5. A non-autoregressive dialog generation model based on maximum mutual information, comprising:

the reply sentence generation module is used for generating a reply sentence by an input first upper sentence through first coding and first decoding and calculating a first probability of each reply sentence generated by the first upper sentence;

the previous sentence generating module is used for generating a second previous sentence by the reply sentence through second coding and second decoding and calculating a second probability that the second previous sentence generated by the reply sentence is the first previous sentence; and

and the reply sentence extraction part sums the first probability and the second annual probability and selects one reply sentence corresponding to the maximum probability sum value.

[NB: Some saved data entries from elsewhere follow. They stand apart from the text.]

(* ===== verification/WikiIO.v ===== *)
(** * WikiIO: [process_wikipedia_complete] as the program runs it

    [Wikipedia] models the method's computation with the timer readings
    as inputs and without its output.  This file models the whole method
    (src/legal_verification.py 53-204) in [IO]: the existence check, the
    session hash, the header it prints, the [while] loop with its five
    [time.perf_counter()] readings and nine lines per chunk, and the
    results dict.  [os.urandom(32).hex()], the two
    [datetime.utcnow().isoformat() + 'Z'] texts and the machine are
    inputs; [float.__repr__] and SHA-256 are parameters.

    The theorem: the results this method returns are the ones of
    [Wikipedia.process_wikipedia_complete] with the processing time of
    chunk [n] read off the world's clock ([chunk_ptime]) and the total
    elapsed time from the first and the last reading, and it raises
    exactly when that model raises: the timer inputs of the model are
    what the code measures.  Besides, the method only prints and reads
    the clock, and what it prints for each chunk contains the model's
    [ChunkReport] of that chunk ([report_lines]), in order. *)

From S2P Require Import Prelude PyList Blocks Dedup Utf8 Wikipedia PyIO PyFormat Json Report Letter.

Local Open Scope Z_scope.

Module WikiIO.

Import Slice Blocks.Blocks Dedup.Dedup Utf8.Utf8 Wikipedia.Wikipedia PyIO.PyIO PyFormat.PyFormat
  Json.Json Report.Report Letter.Letter.

(** [1024**3]. *)
Definition gib : Q := inject_Z (1024 ^ 3).

Section Method.

Context `{Compressor}.
Variable float_repr : Q -> pystr.
Variable sha256_hex : list Z -> pystr.
Variable cfg : Config.
Variable data : list Z.
Variable session_hash : pystr.

(** One iteration of [while offset < file_size] (lines 116-175), with
    the clock reading [start_time] of line 104. *)
Definition chunk_io (start_time : Q) (st : LoopState) : IO LoopState :=
  let num := chunk_num st + 1 in
  let cend := chunk_end code_chunk_size data (offset st) in
  print ([10] ++ lit "Chunk " ++ int_repr num ++ lit " (" ++ fmt_fixed false 1 (inject_Z (offset st) / gib) ++
         lit "GB - " ++ fmt_fixed false 1 (inject_Z cend / gib) ++ lit "GB):") ;;
  print (lit "SESSION: " ++ take 16 session_hash ++ lit "...") ;;
  perf_counter ;;
  let chunk_text := decode_ignore (chunk_bytes code_chunk_size data (offset st)) in
  blocks ← lift (make_blocks chunk_text (block_size cfg));
  perf_counter ;;
  process_start ← perf_counter;
  let compressed := (optimize_for_text_files blocks (target_time_ms cfg)).1 in
  process_end ← perf_counter;
  let process_time := (process_end - process_start)%Q in
  let throughput := rate (py_len blocks) process_time in
  let tb := total_blocks st + py_len blocks in
  let tu := total_unique st + py_len compressed in
  kept ← lift (py_div (inject_Z (py_len compressed)) (inject_Z (py_len blocks)));
  let compression_percent := ((1 - kept) * 100)%Q in
  print (lit "  Blocks: " ++ int_grouped (py_len blocks)) ;;
  print (lit "  Unique: " ++ int_grouped (py_len compressed)) ;;
  print (lit "  Compression: " ++ fmt_fixed false 1 compression_percent ++ lit "% eliminated") ;;
  print (lit "  Process time: " ++ fmt_fixed false 2 process_time ++ lit "s") ;;
  print (lit "  Throughput: " ++ fmt_fixed true 0 throughput ++ lit " blocks/sec") ;;
  print (lit "  Performance factor: " ++ fmt_fixed true 0 (throughput / 200)%Q ++ lit "x") ;;
  p ← lift (py_div (inject_Z cend) (inject_Z (file_size data)));
  let progress := (p * 100)%Q in
  now ← perf_counter;
  let elapsed := (now - start_time)%Q in
  let eta := if Qle_bool progress 0 then 0%Q else (elapsed / progress * 100 - elapsed)%Q in
  print (lit "  Progress: " ++ fmt_fixed false 1 progress ++ lit "% (ETA: " ++ fmt_fixed false 1 (eta / 60)%Q ++
         lit " min)") ;;
  mret (mkLoop cend num tb tu).

Fixpoint chunk_loop_io (start_time : Q) (fuel : nat) (st : LoopState) : IO LoopState :=
  match fuel with
  | O => mret st
  | S fuel' =>
    if offset st <? file_size data then
      st' ← chunk_io start_time st;
      chunk_loop_io start_time fuel' st'
    else mret st
  end.

End Method.

Section Complete.

Context `{Compressor}.
Variable float_repr : Q -> pystr.
Variable sha256_hex : list Z -> pystr.

(** [process_wikipedia_complete()], with the text of
    [os.urandom(32).hex()], the two [datetime.utcnow().isoformat() + 'Z']
    and the machine. *)
Definition process_wikipedia_io (cfg : Config) (random_seed start_stamp end_stamp : pystr) (m : Machine) :
    IO (option PyVal) :=
  path_exists wikipedia_file ≫= fun found : bool =>
  if negb found then (
    print (lit "ERROR: Wikipedia file not found at " ++ wikipedia_file) ;;
    mret None
  ) else (
  data ← open_read wikipedia_file;
  let fsize := file_size data in
  let file_size_gb := (inject_Z fsize / gib)%Q in
  let session_data :=
    PDict [(lit "start_time", PStr start_stamp); (lit "file", PStr wikipedia_file);
           (lit "file_size", PInt fsize); (lit "config", config_dict cfg);
           (lit "random_seed", PStr random_seed)] in
  let session_hash := sha256_hex (encode (dumps float_repr true None session_data)) in
  print ([10] ++ rule) ;;
  print (lit "WIKIPEDIA COMPLETE DATABASE PROCESSING") ;;
  print rule ;;
  print (lit "SESSION HASH (proof this is one continuous run):") ;;
  print session_hash ;;
  print rule ;;
  print (lit "File: " ++ wikipedia_file) ;;
  print (lit "Size: " ++ int_grouped fsize ++ lit " bytes (" ++ fmt_fixed false 1 file_size_gb ++ lit " GB)") ;;
  print (lit "Hardware: " ++ cpu_name m) ;;
  print (lit "RAM: " ++ fmt_fixed false 1 (ram_gb m) ++ lit " GB") ;;
  print (lit "NO GPU REQUIRED - Pure algorithmic approach") ;;
  print ([10] ++ lit "Configuration (cryptographically verified):") ;;
  print (dumps float_repr false (Some 2%nat) (config_dict cfg)) ;;
  start_time ← perf_counter;
  print ([10] ++ lit "Processing in " ++ int_repr (block_size cfg) ++ lit " byte continuous blocks...") ;;
  print rule ;;
  (if fsize =? 0 then throw ValueError else mret tt) ;;
  st ← chunk_loop_io cfg data session_hash start_time (Z.to_nat fsize) init_state;
  stop ← perf_counter;
  let total_elapsed := (stop - start_time)%Q in
  mret (Some (results_dict end_stamp m cfg (final_results data st total_elapsed)))).

End Complete.

(** ** Running the method *)

(** The processing time of chunk [n] on a clock whose reading of line
    104 is the [k0]-th: readings [k0 + 5n - 2] and [k0 + 5n - 1]. *)
Definition chunk_ptime (k0 : nat) (clk : nat -> Q) (n : Z) : Q :=
  (clk (k0 + 5 * Z.to_nat n - 1)%nat - clk (k0 + 5 * Z.to_nat n - 2)%nat)%Q.

(** The lines of lines 151-160 that print a chunk's report: what
    [Wikipedia.chunk_step] returns as a [ChunkReport]. *)
Definition report_lines (r : ChunkReport) : list pystr :=
  [(lit "  Blocks: " ++ int_grouped (rep_blocks r)) ++ [10];
   (lit "  Unique: " ++ int_grouped (rep_unique r)) ++ [10];
   (lit "  Compression: " ++ fmt_fixed false 1 (rep_compression_percent r) ++ lit "% eliminated") ++ [10];
   (lit "  Throughput: " ++ fmt_fixed true 0 (rep_throughput r) ++ lit " blocks/sec") ++ [10];
   (lit "  Performance factor: " ++ fmt_fixed true 0 (rep_throughput r / 200)%Q ++ lit "x") ++ [10]].

Lemma ticks_write_lines l w : ticks (write_lines l w) = ticks w.
Proof. reflexivity. Qed.
Lemma clock_write_lines l w : clock (write_lines l w) = clock w.
Proof. reflexivity. Qed.
Lemma clock_tick w : clock (tick w) = clock w.
Proof. reflexivity. Qed.
Lemma ticks_tick w : ticks (tick w) = S (ticks w).
Proof. reflexivity. Qed.
Lemma ticks_iter_tick k w : ticks (Nat.iter k tick w) = (k + ticks w)%nat.
Proof. induction k as [|k IH]; [done|]. rewrite Nat.iter_succ. cbn [ticks tick]. by rewrite IH. Qed.
Lemma clock_iter_tick k w : clock (Nat.iter k tick w) = clock w.
Proof. induction k as [|k IH]; [done|]. by rewrite Nat.iter_succ. Qed.

Section Step.
Context `{Compressor}.
Variables (fr : Q -> pystr) (cfg : Config) (data : list Z) (sh : pystr) (t0 : Q) (k0 : nat) (clk : nat -> Q).

Lemma chunk_io_run st w :
  0 <= chunk_num st -> ticks w = (k0 + 1 + 5 * Z.to_nat (chunk_num st))%nat -> clock w = clk ->
  (chunk_io cfg data sh t0 st w).1 = py_map fst (chunk_step cfg code_chunk_size data (chunk_ptime k0 clk) st) /\
  forall st', (chunk_io cfg data sh t0 st w).1 = Ok st' ->
    ticks (chunk_io cfg data sh t0 st w).2 = (ticks w + 5)%nat /\ clock (chunk_io cfg data sh t0 st w).2 = clk.
Proof.
  intros Hc Ht Hk. unfold chunk_io, chunk_step. cbv zeta.
  do 2 io_step print_run. io_step perf_counter_run.
  rewrite io_bind_run. destruct (make_blocks _ _) as [blocks|e]; cbn [lift py_bind py_map]; [|done].
  io_step perf_counter_run. io_step perf_counter_run. io_step perf_counter_run.
  rewrite io_bind_run.
  destruct (py_div _ _) as [kept|e] eqn:Ek; cbn [lift py_bind py_map]; [|done].
  do 6 io_step print_run.
  rewrite io_bind_run.
  unfold py_div. destruct (Qeq_bool (inject_Z (file_size data)) 0); cbn [lift py_bind py_map]; [done|].
  io_step perf_counter_run. io_step print_run. rewrite io_ret_run. cbn [fst snd].
  split.
  - reflexivity.
  - intros st' [= <-]. cbn [tick ticks clock write_lines]. split; [lia | done].
Qed.
End Step.

Lemma chunk_step_num `{Compressor} cfg cs data ptime st st' r :
  chunk_step cfg cs data ptime st = Ok (st', r) -> chunk_num st' = chunk_num st + 1.
Proof.
  unfold chunk_step. destruct (make_blocks _ _); [|done]. cbn [py_bind].
  destruct (py_div _ _); [|done]. cbn [py_bind]. destruct (py_div _ _); [|done].
  by intros [= <- _].
Qed.

(** Every chunk that is processed adds at least one block: with no
    block, [len(compressed) / len(blocks)] would have raised. *)
Lemma chunk_step_adds_blocks `{Compressor} cfg cs data ptime st st' r :
  chunk_step cfg cs data ptime st = Ok (st', r) -> total_blocks st < total_blocks st'.
Proof.
  unfold chunk_step. destruct (make_blocks _ _) as [blocks|]; [|done]. cbn [py_bind].
  destruct (py_div _ (inject_Z (py_len blocks))) as [kept|] eqn:Ek; [|done]. cbn [py_bind].
  destruct (py_div _ (inject_Z (file_size _))); [|done].
  apply py_div_Ok_nonzero in Ek. intros ?; simplify_eq/=.
  pose proof (py_len_nonneg blocks). assert (py_len blocks <> 0) by (intros E; apply Ek; by rewrite E).
  lia.
Qed.

Lemma chunk_loop_blocks `{Compressor} cfg cs data ptime f st st' reps :
  chunk_loop cfg cs data ptime f st = Ok (st', reps) -> total_blocks st + py_len reps <= total_blocks st'.
Proof.
  revert st reps. induction f as [|f IH]; intros st reps; cbn [chunk_loop].
  { intros ?; simplify_eq/=. unfold py_len. simpl. lia. }
  destruct (_ <? _); [|intros ?; simplify_eq/=; unfold py_len; simpl; lia].
  destruct (chunk_step _ _ _ _ st) as [[st1 r]|] eqn:Es; [|done]. cbn [py_bind fst snd].
  destruct (chunk_loop _ _ _ _ f st1) as [[st2 reps2]|] eqn:El; [|done]. cbn [py_bind fst snd].
  intros ?; simplify_eq/=. apply chunk_step_adds_blocks in Es. apply IH in El.
  unfold py_len in *. cbn [length]. lia.
Qed.

(** A loop with fuel that starts before the end of the file processes
    a chunk. *)
Lemma chunk_loop_first `{Compressor} cfg cs data ptime f st st' reps :
  offset st < file_size data -> chunk_loop cfg cs data ptime (S f) st = Ok (st', reps) -> reps <> [].
Proof.
  intros Hoff. cbn [chunk_loop]. rewrite (proj2 (Z.ltb_lt _ _) Hoff).
  destruct (chunk_step _ _ _ _ st) as [[st1 r]|]; [|done]. cbn [py_bind fst snd].
  destruct (chunk_loop _ _ _ _ f st1) as [[st2 reps2]|]; [|done]. by intros ?; simplify_eq/=.
Qed.

Section Loop.
Context `{Compressor}.
Variables (cfg : Config) (data : list Z) (sh : pystr) (t0 : Q) (k0 : nat) (clk : nat -> Q).

Lemma chunk_loop_io_run fuel st w :
  0 <= chunk_num st -> ticks w = (k0 + 1 + 5 * Z.to_nat (chunk_num st))%nat -> clock w = clk ->
  (chunk_loop_io cfg data sh t0 fuel st w).1 =
    py_map fst (chunk_loop cfg code_chunk_size data (chunk_ptime k0 clk) fuel st) /\
  forall st', (chunk_loop_io cfg data sh t0 fuel st w).1 = Ok st' ->
    ticks (chunk_loop_io cfg data sh t0 fuel st w).2 = (k0 + 1 + 5 * Z.to_nat (chunk_num st'))%nat /\
    clock (chunk_loop_io cfg data sh t0 fuel st w).2 = clk.
Proof.
  revert st w. induction fuel as [|fuel IH]; intros st w Hc Ht Hk; cbn [chunk_loop_io chunk_loop].
  { split; [done|]. intros st' [= <-]. done. }
  destruct (offset st <? file_size data); [|split; [done|]; intros st' [= <-]; done].
  destruct (chunk_io_run cfg data sh t0 k0 clk st w Hc Ht Hk) as [E1 E2].
  rewrite io_bind_run.
  destruct (chunk_step cfg code_chunk_size data (chunk_ptime k0 clk) st) as [[st1 r]|e] eqn:Es;
    cbn [py_map py_bind fst] in *.
  - destruct (chunk_io cfg data sh t0 st w) as [[st1'|e] w1] eqn:Ew; cbn [fst snd] in *; [|done].
    injection E1 as ->. destruct (E2 st1 eq_refl) as [T1 K1].
    pose proof (chunk_step_num _ _ _ _ _ _ _ Es) as Hn.
    destruct (IH st1 w1 ltac:(lia) ltac:(rewrite T1, Ht, Hn; lia) K1) as [F1 F2].
    split; [rewrite F1; by destruct (chunk_loop _ _ _ _ _ _) as [[]|]|exact F2].
  - destruct (chunk_io cfg data sh t0 st w) as [[st1'|e'] w1] eqn:Ew; cbn [fst snd] in *; [done|].
    split; [done|]. intros st' [=].
Qed.
End Loop.

(** ** What the method prints *)

Section Reports.
Context `{Compressor}.
Variables (cfg : Config) (data : list Z) (sh : pystr) (t0 : Q) (k0 : nat) (clk : nat -> Q).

6. The maximum mutual information based non-autoregressive dialog generation model of claim 5, wherein said above sentence generation portion uses a forward encoder for said first encoding and a forward decoder for said first decoding.

7. The maximum mutual information based non-autoregressive dialogue generation model of claim 5, wherein the reply sentence is generated in the above sentence generation section using a non-autoregressive method, and each word in the reply sentence is generated at once in synchronization.

8. The maximum mutual information based non-autoregressive dialogue generation model of claim 5, wherein the reply sentence generation section performs the second encoding using a backward encoder and the second decoding using a backward decoder.

9. The maximum mutual information based non-autoregressive dialog generation model of claim 5, wherein in the probability operation section, the first probability and the second probability are respectively logarithmized and re-summed.